**Activity:**
The lines below starting at the line containing "(spec : option" and ending at the line containing "if res =? to_signed" are to be repeated exactly, with both ends kept and nothing else added.

»»

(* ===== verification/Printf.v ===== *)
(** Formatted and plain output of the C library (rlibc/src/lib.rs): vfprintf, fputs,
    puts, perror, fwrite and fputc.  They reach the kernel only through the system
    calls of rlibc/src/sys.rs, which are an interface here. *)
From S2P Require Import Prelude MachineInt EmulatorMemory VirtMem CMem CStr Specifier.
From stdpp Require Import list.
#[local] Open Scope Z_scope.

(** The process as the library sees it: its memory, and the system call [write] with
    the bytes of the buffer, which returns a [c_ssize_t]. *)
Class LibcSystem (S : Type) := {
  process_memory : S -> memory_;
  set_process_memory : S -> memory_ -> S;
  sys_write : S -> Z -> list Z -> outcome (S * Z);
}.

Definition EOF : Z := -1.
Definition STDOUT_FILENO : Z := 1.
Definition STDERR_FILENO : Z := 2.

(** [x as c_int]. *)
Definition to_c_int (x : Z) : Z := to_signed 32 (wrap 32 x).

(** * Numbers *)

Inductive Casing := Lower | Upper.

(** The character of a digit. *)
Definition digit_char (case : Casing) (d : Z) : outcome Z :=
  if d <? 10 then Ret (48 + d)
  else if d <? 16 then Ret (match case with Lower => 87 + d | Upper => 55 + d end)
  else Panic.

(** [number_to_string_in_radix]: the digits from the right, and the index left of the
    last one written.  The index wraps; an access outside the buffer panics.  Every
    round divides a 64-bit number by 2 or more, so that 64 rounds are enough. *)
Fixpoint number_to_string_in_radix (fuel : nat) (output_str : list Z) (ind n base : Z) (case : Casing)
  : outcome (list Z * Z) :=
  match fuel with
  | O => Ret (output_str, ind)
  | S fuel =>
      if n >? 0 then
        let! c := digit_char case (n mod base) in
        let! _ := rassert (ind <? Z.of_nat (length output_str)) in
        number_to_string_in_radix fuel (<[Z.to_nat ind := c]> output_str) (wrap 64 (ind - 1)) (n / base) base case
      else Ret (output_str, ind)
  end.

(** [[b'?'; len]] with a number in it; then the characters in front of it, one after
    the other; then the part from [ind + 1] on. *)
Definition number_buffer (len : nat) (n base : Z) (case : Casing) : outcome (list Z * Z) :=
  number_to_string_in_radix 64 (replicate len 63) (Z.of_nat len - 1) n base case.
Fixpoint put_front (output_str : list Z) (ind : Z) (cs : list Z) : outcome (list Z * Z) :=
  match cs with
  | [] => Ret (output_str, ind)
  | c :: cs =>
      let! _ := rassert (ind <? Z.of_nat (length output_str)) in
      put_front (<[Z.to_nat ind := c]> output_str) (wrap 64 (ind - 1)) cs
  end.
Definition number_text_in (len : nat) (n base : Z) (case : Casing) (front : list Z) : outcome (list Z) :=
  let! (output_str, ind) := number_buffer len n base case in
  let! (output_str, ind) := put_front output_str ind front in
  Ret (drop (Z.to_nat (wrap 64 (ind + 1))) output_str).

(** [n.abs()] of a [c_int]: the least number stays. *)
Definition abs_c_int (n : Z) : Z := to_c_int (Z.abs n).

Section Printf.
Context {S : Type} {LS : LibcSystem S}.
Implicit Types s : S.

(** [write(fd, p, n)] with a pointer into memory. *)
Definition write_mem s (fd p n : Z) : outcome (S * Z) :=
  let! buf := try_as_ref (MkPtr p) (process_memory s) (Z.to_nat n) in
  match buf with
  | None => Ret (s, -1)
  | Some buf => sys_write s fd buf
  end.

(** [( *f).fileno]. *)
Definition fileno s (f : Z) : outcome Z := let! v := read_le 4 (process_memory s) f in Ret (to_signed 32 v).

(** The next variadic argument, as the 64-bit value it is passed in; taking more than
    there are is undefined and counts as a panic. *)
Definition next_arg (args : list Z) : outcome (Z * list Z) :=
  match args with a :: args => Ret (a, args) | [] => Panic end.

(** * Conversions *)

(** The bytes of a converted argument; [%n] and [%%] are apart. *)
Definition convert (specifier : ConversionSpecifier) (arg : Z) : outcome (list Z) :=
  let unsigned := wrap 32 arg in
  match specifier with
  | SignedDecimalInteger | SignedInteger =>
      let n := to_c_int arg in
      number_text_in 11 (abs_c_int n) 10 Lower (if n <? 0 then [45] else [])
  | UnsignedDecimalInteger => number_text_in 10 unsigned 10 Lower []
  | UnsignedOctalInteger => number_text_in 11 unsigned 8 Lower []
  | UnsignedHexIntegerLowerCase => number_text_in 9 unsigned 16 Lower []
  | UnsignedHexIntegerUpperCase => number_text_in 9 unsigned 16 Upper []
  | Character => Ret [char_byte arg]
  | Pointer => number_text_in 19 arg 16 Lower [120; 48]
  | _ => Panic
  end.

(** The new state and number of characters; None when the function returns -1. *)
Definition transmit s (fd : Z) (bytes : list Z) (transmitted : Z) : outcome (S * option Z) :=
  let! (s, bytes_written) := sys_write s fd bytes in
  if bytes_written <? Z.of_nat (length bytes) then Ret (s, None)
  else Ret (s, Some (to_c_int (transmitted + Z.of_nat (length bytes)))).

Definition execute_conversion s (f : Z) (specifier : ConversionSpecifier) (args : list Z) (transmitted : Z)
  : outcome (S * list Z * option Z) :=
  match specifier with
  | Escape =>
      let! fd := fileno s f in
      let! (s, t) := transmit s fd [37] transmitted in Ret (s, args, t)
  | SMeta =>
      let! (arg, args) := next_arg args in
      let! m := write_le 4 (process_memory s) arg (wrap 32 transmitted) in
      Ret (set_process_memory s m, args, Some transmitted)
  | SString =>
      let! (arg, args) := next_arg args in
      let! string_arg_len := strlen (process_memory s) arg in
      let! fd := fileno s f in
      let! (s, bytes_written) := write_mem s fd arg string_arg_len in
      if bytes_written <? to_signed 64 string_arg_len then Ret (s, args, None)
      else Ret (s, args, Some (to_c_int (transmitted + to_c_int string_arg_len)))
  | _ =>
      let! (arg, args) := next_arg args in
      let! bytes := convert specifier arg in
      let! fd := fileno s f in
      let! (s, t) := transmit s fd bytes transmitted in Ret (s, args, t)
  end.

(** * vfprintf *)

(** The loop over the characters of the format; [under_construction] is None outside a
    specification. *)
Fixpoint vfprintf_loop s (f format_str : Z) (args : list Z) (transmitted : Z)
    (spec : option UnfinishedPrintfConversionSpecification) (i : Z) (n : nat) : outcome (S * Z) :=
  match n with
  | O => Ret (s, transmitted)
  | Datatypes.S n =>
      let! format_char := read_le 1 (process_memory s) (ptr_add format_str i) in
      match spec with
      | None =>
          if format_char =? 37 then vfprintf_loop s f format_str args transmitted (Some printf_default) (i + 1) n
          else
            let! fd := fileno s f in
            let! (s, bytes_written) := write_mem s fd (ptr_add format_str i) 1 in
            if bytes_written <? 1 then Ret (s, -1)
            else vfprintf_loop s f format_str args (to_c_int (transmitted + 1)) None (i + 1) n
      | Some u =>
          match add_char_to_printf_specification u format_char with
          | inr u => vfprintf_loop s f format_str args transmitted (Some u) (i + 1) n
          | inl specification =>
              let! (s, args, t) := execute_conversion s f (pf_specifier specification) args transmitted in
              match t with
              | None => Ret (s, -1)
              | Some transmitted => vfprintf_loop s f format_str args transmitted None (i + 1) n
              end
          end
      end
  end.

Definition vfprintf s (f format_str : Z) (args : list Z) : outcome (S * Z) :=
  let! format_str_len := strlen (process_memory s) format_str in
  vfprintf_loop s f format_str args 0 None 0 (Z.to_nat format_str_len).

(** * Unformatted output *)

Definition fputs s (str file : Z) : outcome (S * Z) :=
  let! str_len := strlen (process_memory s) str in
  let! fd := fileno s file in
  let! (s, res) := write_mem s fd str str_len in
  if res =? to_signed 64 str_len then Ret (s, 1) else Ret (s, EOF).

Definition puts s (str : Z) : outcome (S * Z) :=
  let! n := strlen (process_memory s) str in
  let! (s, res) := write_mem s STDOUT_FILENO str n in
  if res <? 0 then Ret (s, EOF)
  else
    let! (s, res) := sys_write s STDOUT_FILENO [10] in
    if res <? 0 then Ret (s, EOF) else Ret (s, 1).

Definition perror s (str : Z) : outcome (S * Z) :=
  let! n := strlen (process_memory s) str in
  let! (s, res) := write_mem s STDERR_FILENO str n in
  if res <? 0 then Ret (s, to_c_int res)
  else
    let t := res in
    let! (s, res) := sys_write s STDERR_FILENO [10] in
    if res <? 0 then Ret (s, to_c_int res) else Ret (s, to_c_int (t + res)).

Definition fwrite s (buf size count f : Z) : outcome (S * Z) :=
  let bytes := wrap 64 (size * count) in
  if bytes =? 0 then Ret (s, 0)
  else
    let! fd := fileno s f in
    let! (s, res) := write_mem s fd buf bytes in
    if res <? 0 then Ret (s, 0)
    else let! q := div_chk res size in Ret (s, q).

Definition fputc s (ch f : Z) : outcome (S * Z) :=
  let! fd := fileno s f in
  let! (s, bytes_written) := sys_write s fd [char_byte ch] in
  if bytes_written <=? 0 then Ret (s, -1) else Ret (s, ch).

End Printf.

««

**Response area:**
    (spec : option UnfinishedPrintfConversionSpecification) (i : Z) (n : nat) : outcome (S * Z) :=
  match n with
  | O => Ret (s, transmitted)
  | Datatypes.S n =>
      let! format_char := read_le 1 (process_memory s) (ptr_add format_str i) in
      match spec with
      | None =>
          if format_char =? 37 then vfprintf_loop s f format_str args transmitted (Some printf_default) (i + 1) n
          else
            let! fd := fileno s f in
            let! (s, bytes_written) := write_mem s fd (ptr_add format_str i) 1 in
            if bytes_written <? 1 then Ret (s, -1)
            else vfprintf_loop s f format_str args (to_c_int (transmitted + 1)) None (i + 1) n
      | Some u =>
          match add_char_to_printf_specification u format_char with
          | inr u => vfprintf_loop s f format_str args transmitted (Some u) (i + 1) n
          | inl specification =>
              let! (s, args, t) := execute_conversion s f (pf_specifier specification) args transmitted in
              match t with
              | None => Ret (s, -1)
              | Some transmitted => vfprintf_loop s f format_str args transmitted None (i + 1) n
              end
          end
      end
  end.

Definition vfprintf s (f format_str : Z) (args : list Z) : outcome (S * Z) :=
  let! format_str_len := strlen (process_memory s) format_str in
  vfprintf_loop s f format_str args 0 None 0 (Z.to_nat format_str_len).

(** * Unformatted output *)

Definition fputs s (str file : Z) : outcome (S * Z) :=
  let! str_len := strlen (process_memory s) str in
  let! fd := fileno s file in
  let! (s, res) := write_mem s fd str str_len in
  if res =? to_signed 64 str_len then Ret (s, 1) else Ret (s, EOF).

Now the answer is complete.